Three E. coli outbreaks were reported in England earlier this year with two linked to dairy farms.
The Animal and Plant Health Agency (APHA) helped the UK Health Security Agency (UKHSA) investigate Shiga toxin-producing E. coli (STEC) O103, O145, and O26 outbreaks between July and September.
The E. coli O26 outbreak also involved cryptosporidium and began in the previous quarter. There were 11 cases of cryptosporidium and two people also had confirmed E. coli O26.
Cryptosporidium cases visited an open farm attraction during the incubation period of their illness. STEC cases had links to the same premises.
Health officials visited and advised on actions that would improve hygiene for visitors and reduce potential exposure to the pathogens.
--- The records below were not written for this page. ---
Lemma wp_init_cores P n ids s V rest (Q : unit → smp D → Prop) :
  room_or P (mheap s) V (smp_requests n rest) → 0 < n → 64 * n ≤ 2 ^ 64 - 8 →
  (∀ p h' cl' q' V', room_or P h' V' rest → V ⊆ V' → keeps V (mheap s) h' → cores_ok P (mgdt s) ids n V' h' cl' q' →
     (∀ j, ¬ (0 ≤ j < n) → cl' j = corelist (scpu (msched s)) j) → Q tt (with_state (counted n p s) h' cl' q')) →
  wp_or P (init_cores n ids) s Q.
Proof.
  intros Hr Hn Hsz HQ. unfold init_cores. change (sizeof_cpu_core * n) with (64 * n). rewrite w64_small by lia.
  apply wp_or_step, wp_modify, wp_or_step, wp_zoom. eapply wp_kmalloc_or; [exact Hr|unfold sizeof_cpu_core; lia|].
  intros p h Hk Hp. apply wp_or_step, wp_modify. set (cl0 := corelist (scpu (msched s))) in *.
  change (set_g_corelist p _) with (with_state (counted n p s) h cl0 (runq (msched s))).
  destruct Hp as [(-> & HP & _)|(sz & Hp & Hnone & _ & Hr')]; [unfold wp_or; by rewrite seqZ_cons by lia|].
  assert (V ⊆ <[p:=sz]> V) as HV by (by apply insert_subseteq).
  eapply wp_or_mono.
  - apply (wp_or_for_seqZ _ (λ i x, ∃ h' cl' q' V', x = with_state (counted n p s) h' cl' q' ∧
      room_or P h' V' (concat (replicate (Z.to_nat (n - i)) core_requests) ++ rest) ∧
      V ⊆ V' ∧ keeps V (mheap s) h' ∧ cores_ok P (mgdt s) ids i V' h' cl' q' ∧ ∀ j, ¬ (0 ≤ j < i) → cl' j = cl0 j) n); [lia| |].
    + exists h, cl0, (runq (msched s)), (<[p:=sz]> V). split_and!; [reflexivity|by rewrite Z.sub_0_r|exact HV|exact Hk| |reflexivity].
      split; intros; lia.
    + intros i x Hi (h1 & cl1 & q1 & V1 & -> & Hr1 & HV1 & Hk1 & Hcs & Hout). rewrite smp_requests_step in Hr1 by done.
      pose proof (room_or_owns _ _ _ _ Hr1) as Ho1. eapply wp_init_core_desc; [simpl; lia|exact Hr1|].
      intros h2 cl2 V2 Hr2 HV2 Hk2 Hok Hid Hlk Hfl Hrp Hg Ht Hcl.
      exists h2, cl2, (TAILQ_INIT q1 i), V2. split_and!; [reflexivity|exact Hr2|by etrans| | |].
      * by eapply keeps_trans.
      * by eapply cores_ok_step.
      * intros j Hj. rewrite Hcl by lia. apply Hout. lia.
  - intros [] x (h1 & cl1 & q1 & V1 & -> & Hr1 & HV1 & Hk1 & Hcs & Hout). rewrite Z.sub_diag in Hr1. by eapply HQ.
Qed.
APHA collected fresh feces samples in the O103 and O145 incidents, from the yard where the cows had been prior to milking. In both cases, the outbreak strain was not detected.
Cheese and milk links
The STEC O103 outbreak with 11 cases was associated with soft, raw milk cheese from a dairy farm in the East of England. An investigation pointed to brie-like unpasteurized soft cheese being contaminated sometime during spring.
The site also sold unpasteurized, raw milk through an on-farm vending machine, however, there were no food safety concerns with this product, and sales were allowed to continue.
Following microbiological and epidemiological investigations it was judged there was enough epidemiological information to link the outbreak to soft cheese produced by the farm.
Pasteurization was put in place for the production of the soft cheese, HACCP processes were reviewed, and enhanced control measures were put in place. There have been no further cases and the outbreak has been declared over.
The STEC O145 outbreak with 10 patients was linked to the consumption of milk products from a dairy farm in North West England, with illness onset from mid-July. Investigations identified an issue with pasteurization and problems with the cleaning and storage of milk crates which made external contamination of packaging plausible.
Advice by officials included improvements for on-farm pasteurization and optimizing cleaning and storage of milk crates.
The outbreak strain was not detected in cattle feces samples but negative laboratory results did not rule the dairy farm out as the source. It was concluded there was adequate epidemiological information to link it to the outbreak. Improvements were then made, especially in the HACCP processes and other control measures.